**WHAT YOU SHOULD DO**.
Copy out every line of the records where the string "Whether" occurs.

**MATERIAL TO PROCESS**.

————

(* ===== verification/Settlement.v ===== *)
(** * Settlement of swaps

    Models the part of [vtorrent-rpc/src/swap_reconciliation.rs] that reads the state of a
    swap off the chain and the pool, and [vtorrent-rpc/src/refund_lineage.rs], the rules
    for replacing a refund.  The async shells around them (locks, the recovery file, the
    timer loop) are not modelled. *)

From stdpp Require Import base list gmap strings.
From Stdlib Require Import ZArith Lia.
From S2P Require Import Prelude Script Crypto Engine Standard Merkle Codec Block Address Consensus.
From S2P Require Import Deployments Governance Ledger Chain Mempool Swap.
Import Swaps.

Module Settlement.
Section settlement.
Context {C : Crypto} {B : Bincode} {H : Hex} {MO : MapOrder}.

Definition SETTLEMENT_CONFIRMATIONS : Z := 6.

Definition confirmation (c : Chain) (id : bytes) : option SwapConfirmation :=
  get_transaction c id ≫= fun '(_, block_hash, height) =>
  Some (mkConfirmation (hex_encode id) (hex_encode block_hash) height
          (sat_add u32_max (sat_sub (best_height c) height) 1)).

(** Whether an input spends the first output of the funding transaction. *)
Definition spends_funding (funding : bytes) (i : TxInput) : bool :=
  bytes_eqb (prev_txid i) funding && (prev_vout i =? 0).

Definition observes_spend (tx : Transaction) (funding : bytes) : bool := existsb (spends_funding funding) (inputs tx).

Definition claim_preimage_matches (tx : Transaction) (funding_txid hash_lock : bytes) : bool :=
  match List.find (spends_funding funding_txid) (inputs tx) with
  | None => false
  | Some input =>
      let script := script_sig input in
      let n := zlen script in
      if (n <? 34) || negb (bool_decide (vec_at script (n - 34) = Some 0x20))
         || negb (bool_decide (vec_last script = Some 0x51))
      then false
      else bytes_eqb (sha256 (slice (n - 33) (n - 1) script)) hash_lock
  end.

(** The contract's script as the order describes it. *)
Definition expected_script (order : SwapOrder) : option bytes :=
  order_hash_lock order ≫= fun hash =>
  taker_address order ≫= fun taker =>
  match with_expiry hash taker (maker_address order) (order_expiry order) (vtr_amount order) with
  | Ok h => match build_script h with Ok s => Some s | _ => None end
  | _ => None
  end.

Definition metadata_agrees (order : SwapOrder) (swap : SwapState) : bool :=
  bytes_eqb (order_id order) (ss_order_id swap) &&
  bool_decide (order_hash_lock order = Some (ss_hash_lock swap)) &&
  bool_decide (order_funding_txid order = vtr_funding_txid swap).

(** An anchor of the previous observation that is no longer on the active chain. *)
Definition anchor_lost (c : Chain) (a : SwapConfirmation) : bool :=
  negb (bool_decide (hex_encode <$> block_hash_at_height c (sc_height a) = Some (sc_block_hash a))).

Definition invalidated_anchor (c : Chain) (previous : option VtrSwapObservation) : bool :=
  match previous with
  | None => false
  | Some old => existsb (anchor_lost c) (omap id [vo_funding old; vo_spend old])
  end.

(** [(lo..=hi).rev()]. *)
Definition heights_down (lo hi : Z) : list Z :=
  rev (map (fun i => lo + Z.of_nat i) (seq 0 (Z.to_nat (hi - lo + 1)))).

Fixpoint find_map {A X} (f : A -> option X) (l : list A) : option X :=
  match l with
  | [] => None
  | a :: l => match f a with Some x => Some x | None => find_map f l end
  end.

(** The transaction of the active chain that spends the funding output: one the journal
    records, or the last one a scan of the blocks finds. *)
Definition find_spend (c : Chain) (swap : SwapState) (funding : bytes) (from : Z) : option (bytes * Transaction) :=
  let candidates := omap id [vtr_claim_txid swap; vtr_refund_txid swap] ++
                    map (fun r => txid (rr_transaction r)) (vtr_refund_replacements swap) in
  let recorded := List.find (fun id =>
    match get_transaction c id with Some (tx, _, _) => observes_spend tx funding | None => false end) candidates in
  let found :=
    match recorded with
    | Some id => Some id
    | None =>
        find_map (fun height =>
          get_block_at_height c height ≫= fun b =>
          txid <$> List.find (fun tx => observes_spend tx funding) (transactions b))
          (heights_down from (best_height c))
    end in
  found ≫= fun id => get_transaction c id ≫= fun '(tx, _, _) => Some (id, tx).

(** Whether the spending transaction counts as the claim. *)
Definition is_claim (order : SwapOrder) (swap : SwapState) (funding id : bytes) (tx : Transaction) : bool :=
  bool_decide (Some id = vtr_claim_txid swap) ||
  match order_hash_lock order with Some h => claim_preimage_matches tx funding h | None => false end.

(** [observe_vtr]. *)
Definition observe_vtr (c : Chain) (m : Mempool) (order : SwapOrder) (swap : SwapState) : res NodeError VtrSwapObservation :=
  let previous := vtr_observation swap in
  let observation state funding spend pending :=
    mkObservation (default [] (hex_encode <$> best_hash c)) (best_height c) state funding spend pending
      (sat_add u32_max (default 0 (vo_reorg_count <$> previous)) (if invalidated_anchor c previous then 1 else 0)) in
  if negb (metadata_agrees order swap) then Ok (observation InvalidFunding None None None) else
  match vtr_funding_txid swap with
  | None => Ok (observation NotFunded None None None)
  | Some funding_txid =>
      match expected_script order with
      | None => Ok (observation InvalidFunding None None None)
      | Some script =>
          let transaction :=
            match get_transaction c funding_txid with
            | Some (tx, _, _) => Some tx
            | None => pool_transaction m funding_txid
            end in
          match transaction with
          | None => Ok (observation (if is_some (vtr_funding_tx swap) then FundingPrepared else FundingMissing) None None None)
          | Some tx =>
              let pays := match outputs tx with
                          | o :: _ => (value o =? vtr_amount order) && bytes_eqb (script_pubkey o) script
                          | [] => false
                          end in
              if negb pays then Ok (observation InvalidFunding None None None) else
              match confirmation c funding_txid with
              | None => Ok (observation FundingPending None None None)
              | Some funding =>
                  match get_utxo c funding_txid 0 with
                  | None =>
                      match find_spend c swap funding_txid (sc_height funding) with
                      | None => Ok (observation SpendUnknown (Some funding) None None)
                      | Some (id, tx) =>
                          let spend := confirmation c id in
                          let settled := match spend with
                                         | Some s => SETTLEMENT_CONFIRMATIONS <=? sc_confirmations s
                                         | None => false
                                         end in
                          let state :=
                            if is_claim order swap funding_txid id tx then if settled then VClaimed else ClaimConfirming
                            else if is_vtr_refund id swap then if settled then VRefunded else RefundConfirming
                            else SpentElsewhere in
                          Ok (observation state (Some funding) spend None)
                      end
                  | Some _ =>
                      let* txs := get_transactions m in
                      match List.find (fun tx => observes_spend tx funding_txid) txs with
                      | Some tx =>
                          let id := txid tx in
                          let state :=
                            if is_claim order swap funding_txid id tx then ClaimPending
                            else if is_vtr_refund id swap then RefundPending
                            else CompetingSpendPending in
                          Ok (observation state (Some funding) None (Some (hex_encode id)))
                      | None =>
                          let state :=
                            if is_some (vtr_claim_tx swap) then ClaimPrepared
                            else if is_some (vtr_refund_tx swap) then RefundPrepared
                            else if SETTLEMENT_CONFIRMATIONS <=? sc_confirmations funding then VFunded
                            else FundingConfirming in
                          Ok (observation state (Some funding) None None)
                      end
                  end
              end
          end
      end
  end.

(** ** Replacing a refund *)

Definition MAX_REPLACEMENTS : Z := 16.

(** [RpcError::BadRequest]. *)
Inductive LineageError : Type := InvalidLineage.

Definition same_replacement (a b : VtrRefundReplacement) : bool :=
  bytes_eqb (rr_replaces_txid a) (rr_replaces_txid b) && (rr_total_fee_satoshis a =? rr_total_fee_satoshis b) &&
  (rr_approved_at a =? rr_approved_at b) && bytes_eqb (txid (rr_transaction a)) (txid (rr_transaction b)).

Definition is_prefix (old new : list VtrRefundReplacement) : bool :=
  (zlen old <=? zlen new) && forallb (fun '(a, b) => same_replacement a b) (zip old new).

(** The body of the loop of [validate]; the state is the parent and its fee. *)
Definition check_refund (h : Htlc) (funding : bytes) (order : SwapOrder) (s : bytes * Z) (r : VtrRefundReplacement)
    : res LineageError (bytes * Z) :=
  let '(parent, fee) := s in
  let tx := rr_transaction r in
  if negb (bytes_eqb (rr_replaces_txid r) parent) || (rr_total_fee_satoshis r <=? fee)
     || (rr_approved_at r <? order_expiry order)
     || match checked_sub (vtr_amount order) (rr_total_fee_satoshis r) with Some v => v <? 546 | None => true end
     || negb (zlen (inputs tx) =? 1)
  then Err InvalidLineage else
  let* input := vec_get (inputs tx) 0 in
  if zlen (script_sig input) =? 0 then Err InvalidLineage else
  let* expected := map_err (fun _ => InvalidLineage) (build_refund_tx_unsigned h funding (rr_total_fee_satoshis r)) in
  let* first := vec_get (inputs expected) 0 in
  let expected := mkTx (tx_version expected) (tx_type expected)
    (<[0%nat := mkTxInput (prev_txid first) (prev_vout first) (script_sig input) (u32_max - 2)]> (inputs expected))
    (outputs expected) (lock_time expected) (claim_address expected) (claim_signature expected) in
  if negb (bytes_eqb (txid expected) (txid tx)) then Err InvalidLineage
  else Ok (txid tx, rr_total_fee_satoshis r).

(** [validate]. *)
Definition validate (order : SwapOrder) (swap : SwapState) : res LineageError unit :=
  if zlen (vtr_refund_replacements swap) =? 0 then Ok tt else
  if MAX_REPLACEMENTS <? zlen (vtr_refund_replacements swap) then Err InvalidLineage else
  let* original := ok_or (vtr_refund_tx swap) InvalidLineage in
  let* funding := ok_or (vtr_funding_txid swap) InvalidLineage in
  if negb (bytes_eqb (ss_order_id swap) (order_id order))
     || negb (bool_decide (order_hash_lock order = Some (ss_hash_lock swap)))
     || negb (bool_decide (order_funding_txid order = Some funding))
     || negb (bool_decide (vtr_refund_txid swap = Some (txid original)))
     || negb (zlen (outputs original) =? 1) || negb (zlen (inputs original) =? 1)
  then Err InvalidLineage else
  let* taker := ok_or (taker_address order) InvalidLineage in
  let* h := map_err (fun _ => InvalidLineage)
              (with_expiry (ss_hash_lock swap) taker (maker_address order) (order_expiry order) (vtr_amount order)) in
  let* o := vec_get (outputs original) 0 in
  let* fee := ok_or (checked_sub (vtr_amount order) (value o)) InvalidLineage in
  let* _ := rfold (check_refund h funding order) (txid original, fee) (vtr_refund_replacements swap) in
  Ok tt.

End settlement.
End Settlement.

————

**SOLUTION TO THE EXERCISE**.
(** Whether an input spends the first output of the funding transaction. *)
(** Whether the spending transaction counts as the claim. *)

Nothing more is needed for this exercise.